I am sure you will not always succeed, we are not very skilled at the moment in many people related areas as long as we see ourselves separate. But it sure that you are going a lot more in the right direction than most and anything that helps you to be aware of boundaries is fantastic. Go Lisa go, and ‘Gone Meditatin’ sounds like an awful good post title to me. xox Wilma
Hi Wilma!
I’m fairly new to your blog and am absorbing as much wisdom from each post that I can
This one in particular has really struck me. I feel like I’m in a transitional stage in my life right now. I’m a first-time mom of an 11-month old little girl. That alone has triggered so much that no single comment could cover it. This idea of martyrdom hits me in the gut. I realized recently that I have been acting the martyr … I’m not even sure how long it’s been going on but having a new baby and balancing that responsibility with my husband has really brought it to light … in both of us.
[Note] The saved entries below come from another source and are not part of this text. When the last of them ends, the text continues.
(** X24. One turn of the reading loop on a line as [saveOptions]
    writes it gives back the written value: a boolean exactly; a
    naming scheme and a collection name only up to their first [=],
    the name trimmed besides, and an empty scheme not at all. *)
Theorem setupLine_reads_written_line
        (fs : FileSystem.t) (path : string) (p : Parsed) (b : bool) (v : string) :
  DeviceOptions.vfatSafe
    (p_opts (setupLine E fs path p (keyLine (constVfatSafeKey E) (toString b)))) = b
  /\ DeviceOptions.asciiOnly
       (p_opts (setupLine E fs path p (keyLine (constAsciiOnlyKey E) (toString b)))) = b
  /\ DeviceOptions.ignoreThe
       (p_opts (setupLine E fs path p (keyLine (constIgnoreTheKey E) (toString b)))) = b
  /\ DeviceOptions.replaceSpaces
       (p_opts (setupLine E fs path p (keyLine (constReplaceSpacesKey E) (toString b)))) = b
  /\ DeviceOptions.scheme
       (p_opts (setupLine E fs path p (keyLine (constMusicFilenameSchemeKey E) v)))
     = (if isEmpty (upTo "="%char v) then DeviceOptions.scheme (p_opts p)
        else upTo "="%char v)
  /\ DeviceOptions.name
       (p_opts (setupLine E fs path p (keyLine constCollectionNameKey v)))
     = trimmed (upTo "="%char v)
  /\ (hasChar "="%char v = false -> upTo "="%char v = v).
Proof.
  rewrite read_vfat, read_ascii, read_ignoreThe, read_replaceSpaces, read_scheme, read_name.
  repeat split; try reflexivity.
  - destruct (isEmpty (upTo "="%char v)); reflexivity.
  - intros Hv. unfold upTo. induction v as [|c v IH]; [reflexivity|].
    cbn [hasChar] in Hv. apply orb_false_elim in Hv as [Hc Hv].
    cbn [span]. rewrite Ascii.eqb_sym, Hc.
    specialize (IH Hv). destruct (span (Ascii.eqb "="%char) v) as [x y].
    cbn [fst] in *. rewrite IH. reflexivity.
Qed.
(** * hand_ocr: the document data model and its flat projections

    A shallow embedding of [src/data_models.py]: the field validators of
    the entity records ([clean_phone], [parse_price] and its three copies,
    [parse_date]) and the two tabular projections of [StructuredDocument]
    ([to_flat_dict], [to_line_items_list]).

    Python values are embedded as follows.
    - [str] is [string]; a character is read as a code point below 256.
    - [Decimal] is a finite triple of sign, coefficient and exponent, as
      in [Decimal.as_tuple].
    - [date] is a triple of integers built through a checking constructor.
    - [dict] with [str] keys is [gmap string pyval]; [d.update(e)] is the
      union that prefers [e].
    - an exception caught by [except:] is [None] in an [option]. *)

From stdpp Require Import gmap strings list.
From Stdlib Require Import ZArith Ascii String SpecFloat.

Local Open Scope string_scope.
Local Open Scope Z_scope.

(** ** Text *)

Abbreviation chars := list_ascii_of_string.
Abbreviation text := string_of_list_ascii.

Definition code (c : ascii) : N := N_of_ascii c.

(** [\d] on the code points below 256. *)
Definition is_digit (c : ascii) : bool :=
  ((48 <=? code c) && (code c <=? 57))%N.

(** [\s], which is also what [str.strip] removes: TAB..CR, FS..US, the
    space, NEL and the no-break space. *)
Definition is_space (c : ascii) : bool :=
  (((9 <=? code c) && (code c <=? 13)) || ((28 <=? code c) && (code c <=? 32))
   || (code c =? 133) || (code c =? 160))%N.

Definition is_char (x c : ascii) : bool := (code c =? code x)%N.

(** [re.sub('[^...]', '', v)]: the characters of the class are kept. *)
Definition re_sub_keep (keep : ascii -> bool) (v : list ascii) : list ascii :=
  List.filter keep v.

Fixpoint lstrip (v : list ascii) : list ascii :=
  match v with
  | c :: v' => if is_space c then lstrip v' else v
  | [] => []
  end.

Definition rstrip (v : list ascii) : list ascii := rev (lstrip (rev v)).

Definition strip (v : list ascii) : list ascii := rstrip (lstrip v).

(** [int(g)] on a run of digits. *)
Definition digit_value (c : ascii) : Z := Z.of_N (code c) - 48.

Definition int_of_digits (g : list ascii) : Z :=
  fold_left (fun acc c => 10 * acc + digit_value c) g 0.

(** ** Decimal *)

(** A finite [Decimal]: [(-1)^sign * coefficient * 10^exponent]. *)
Record Decimal := mkDecimal {
  dec_sign : bool;
  dec_coefficient : N;
  dec_exponent : Z
}.

(** [bool(d)] of a finite decimal. *)
Definition Decimal_bool (d : Decimal) : bool :=
  negb (dec_coefficient d =? 0)%N.

Definition Decimal_is_zero (d : Decimal) : Prop := dec_coefficient d = 0%N.

(** The exact value, as a fraction [numerator / denominator]. *)
Definition Decimal_numerator (d : Decimal) : Z :=
  let m := Z.of_N (dec_coefficient d) * 10 ^ Z.max 0 (dec_exponent d) in
  if dec_sign d then - m else m.

Definition Decimal_denominator (d : Decimal) : Z :=
  10 ^ Z.max 0 (- dec_exponent d).

(** [d] denotes the fraction [n / m]. *)
Definition Decimal_denotes (d : Decimal) (n m : Z) : Prop :=
  0 < m /\ Decimal_numerator d * m = n * Decimal_denominator d.

Definition take_while (p : ascii -> bool) : list ascii -> list ascii :=
  fix go v := match v with
              | c :: v' => if p c then c :: go v' else []
              | [] => []
              end.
One of my dreams is to be the type of woman my daughter can look up to. A woman who is fearless in creating her best life, who has true affection and love for herself and who is content in *being* herself. I know that for me part of the journey to be this woman includes letting go of martyrdom.
I guess I just want to say Thank You. Thank you for discussing this topic and thank you for offering evidence as to how much better and more peaceful life can be without martyrdom.
((hugs))
Jen
Hi Jen.Welcome and I love the fact that you are listening and can see the importance of a strong basecamp. it is so cool to observe yourself once it has been put to your attention ;
I love your dream too;
And that means indeed letting go of martyrdom that keeps us behaving in a way that absolutely does not bring the greatness out in us.
.
At WomenLikeMe we cover 13 topics to deal with how to become a strong basecamp, there are a lot of areas we have to address to become unstuck from habits, behaviors and thinking patterns that are not serving us. I can understand you cannot cover everything you want to say in this comment
Jen, I am absolutely thrilled that you are getting the importance of working on becoming the indigenous YOU, for you, your husband AND of course your little girl. We can only break the cycle for all of humanity by doing it ourselves first.